Teherán (Irán), 1984 Shirin Sabahi

La artista iraní, residente en Berlín, regresa al Museo de Arte Contemporáneo de Teherán, institución inaugurada en las vísperas del golpe de estado de 1979, que creó en Irán el régimen de los ayatolás. Shirin Sabahi, galardonada con el Premio de Arte Contemporáneo Magic of Persia, presenta en el Centro Botín una instalación compuesta por dos cortometrajes que realizó en colaboración con Noriyuki Haraguchi, al que invito a restaurar su obra 'Matter and Mind', una escultura monumental que consiste en un tanque de acero lleno de aceite de motor de desecho y que se instaló en el Museo de Arte Contemporáneo de Teherán. El trabajo de la artista iraní aborda «la materialidad del tiempo explorando las representaciones del pasado en el momento presente a partir de imágenes fotográficas y fílmicas circulantes».

Madrid, 1991 Blanca Ulloa

Formada en la facultad de Bellas Artes de la Universidad Complutense, ha disfrutado de una beca en la Universidad de Nueva York, en el programa de Performance Studies.

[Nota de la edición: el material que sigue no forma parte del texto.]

(** ** Lemmas *)

Lemma mem_format_wf total : 0 <= total -> mem_wf (mem_format total).
Proof.
  intros Ht. assert (forall n i, mf_inodes (mem_format total) !! n = Some i -> n = 1 /\ i = fresh_inode 1 Directory (lit "/")) as Hi.
  { intros n i H. cbn [mem_format mf_inodes] in H. apply lookup_singleton_Some in H as [<- <-]. done. }
  assert (forall p n, mf_path_map (mem_format total) !! p = Some n -> p = lit "/" /\ n = 1) as Hp.
  { intros p n H. cbn [mem_format mf_path_map] in H. apply lookup_singleton_Some in H as [<- <-]. done. }
  constructor; cbn [mem_format mf_superblock sb_free_blocks mf_next_inode mf_next_block]; unfold FIRST_USER_INODE, FIRST_DATA_BLOCK, saturating_sub; try lia.
  - constructor; try by intros.
    + intros p n H. apply Hp in H as [-> ->]. cbn [mem_format mf_inodes]. unfold ROOT_INODE_NUMBER. rewrite lookup_singleton_eq. by eexists.
    + intros p q n H H'. apply Hp in H as [-> _], H' as [-> _]. done.
    + intros n i H. apply Hi in H as [-> ->]. cbn. lia.
    + intros n i H. apply Hi in H as [-> ->]. cbn. lia.
    + intros n i H _. by apply Hi in H as [-> ->].
    + intros n m i j k l b H _ Hb. apply Hi in H as [-> ->]. done.
    + intros n i p H _. apply Hi in H as [-> ->]. done.
  - intros n i b H Hb. apply Hi in H as [-> ->]. cbn in Hb. by apply not_elem_of_nil in Hb.
  - done.
Qed.

Lemma mem_create_spec path fs r fs' : mem_wf fs -> mf_next_inode fs + 1 < 2 ^ 64 -> mem_create_file path fs = (r, fs') ->
  mem_wf fs' /\ create_ok path (mem_tree fs) r (mem_tree fs') /\
  mf_next_block fs' = mf_next_block fs /\ mf_next_inode fs' <= mf_next_inode fs + 1.
Proof.
  intros Hwf Hn. unfold mem_create_file, create_ok. destruct (MAX_PATH_LEN <? _) eqn:El.
  { intros [= <- <-]. split_and!; try done. lia. }
  destruct (mf_path_map fs !! path) as [n|] eqn:Ep; intros [= <- <-].
  { destruct (tree_cases _ _ _ _ (mw_files _ Hwf) path) as [[E _]|(n' & i & E & Hi & Et)]; [congruence|].
    unfold mem_tree. rewrite Et. split_and!; try done. lia. }
  unfold mem_tree. rewrite (proj2 (tree_none _ _ _ _ (mw_files _ Hwf) path) Ep).
  assert (wrap64 (mf_next_inode fs + 1) = mf_next_inode fs + 1) as Ew
    by (unfold wrap64; apply Z.mod_small; pose proof (mw_inode _ Hwf); lia).
  assert (mf_inodes fs !! mf_next_inode fs = None) as Hfresh.
  { destruct (mf_inodes fs !! mf_next_inode fs) as [i|] eqn:E; [|done]. destruct (fw_num _ _ _ _ (mw_files _ Hwf) _ _ E). lia. }
  split_and!.
  - constructor; cbn; rewrite ?Ew.
    + apply create_wf; [apply Hwf|done|apply Hwf].
    + pose proof (mw_inode _ Hwf). lia.
    + apply Hwf.
    + apply Hwf.
    + intros n i b H Hb. apply lookup_insert_Some in H as [[_ <-]|[_ H]]; [by apply not_elem_of_nil in Hb|by eapply (mw_blocks _ Hwf)].
    + apply Hwf.
  - by eexists.
  - cbn. eapply create_tree; [apply Hwf|done|done].
  - done.
  - cbn. lia.
Qed.

Lemma foldl_delete_lookup (l : list Z) (db : gmap Z (list Z)) b :
  foldl (fun db b => delete b db) db l !! b = if bool_decide (b ∈ l) then None else db !! b.
Proof.
  revert db. induction l as [|c l IH]; intros db; cbn [foldl].
  - by rewrite bool_decide_false by apply not_elem_of_nil.
  - rewrite IH. destruct (decide (b ∈ l)) as [Hin|Hin].
    + by rewrite !bool_decide_true by set_solver.
    + rewrite (bool_decide_false (b ∈ l)) by done. destruct (decide (c = b)) as [->|Hne].
      * by rewrite lookup_delete_eq, bool_decide_true by set_solver.
      * by rewrite lookup_delete_ne, bool_decide_false by set_solver.
Qed.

Ulloa es una artista visual preocupada por las relaciones existentes entre sujeto, tiempo y espacio, así como por los márgenes en los que se elaboran la ficción y la realidad. En Itinerarios XXV, la artista reflexiona «sobre el estatus del espacio expositivo como locus potencial, más que para la exhibición de objetos para la acción, y también sobre el estatuto del objeto como rastro de una acción». Su narrativa es de base temporal, con lo que también se plantea la idea del tiempo como medio en el arte contemporáneo. Su propuesta para esta exposición se concretiza en una instalación en la que se mostrará una proyección con fragmentos audiovisuales y tres piezas de texto presentadas sobre otras tantas sillas, a disposición del público para su lectura en sala, todo ello con carácter performativo y experimental.El trabajo de la artista busca explorar «la imagen de la relación cuerpo-objeto, proponiendo formas de descargar sus significados, de transformarlos, suspenderlos o saturarlos».

La Habana, 1985 | Camagüey (Cuba), 1971 Celia-Yunior & Henry Eric Hernández

Explorando un tema de ramificaciones sociohistóricas, han investigado en 'Bendita Prisión' la historia de un edificio en Güines (Cuba), que en otro tiempo fue prisión, luego mercado y, recientemente, refugio para personas que han perdido sus hogares a consecuencia de un huracán. La obra que presentan en Santander es una nueva colaboración dentro de la prolífica producción artística que mantienen desde hace años estos dos artistas cubanos. El audiovisual, la instalación de vídeo y otras formas de documentación, les ayuda a utilizar el arte no sólo como lenguaje sino también como método de observación subjetivo. Con el asesoramiento del historiador y arqueólogo Hugo Camejo Zamora, la instalación la componen una serie de peanas donde se muestran documentos y objetos, además de tres vídeos. Para los artistas hay un problema de «velocidad entre las necesidades de cualquier ser humano y las estructuras que están establecidas para administrarlas». Es por eso que se interesan por las formas de administración de la vida en la sociedad y cómo el individuo reformula esos dispositivos para ponerlos a su favor.

Becas de Artes Plásticas de la Fundación Botín

El ciclo de exposiciones 'Itinerarios' es fruto del trabajo desarrollado por los artistas durante el período de disfrute de las Becas de Artes Plásticas de la Fundación , unas investigaciones que durante los últimos veinticinco, quedan plasmadas en un catálogo a modo de expositor de los distintos proyectos.

El programa de Becas de Artes Plásticas impulsa la formación, la investigación y el desarrollo de proyectos de creadores internacionales. Desde sus inicios en 1993, esta iniciativa ha servido para descubrir y apoyar la carrera de cientos artistas, algunos de los cuales gozan ya de gran reconocimiento. A lo largo del mes de febrero se abrirá una nueva convocatoria para solicitar una Beca.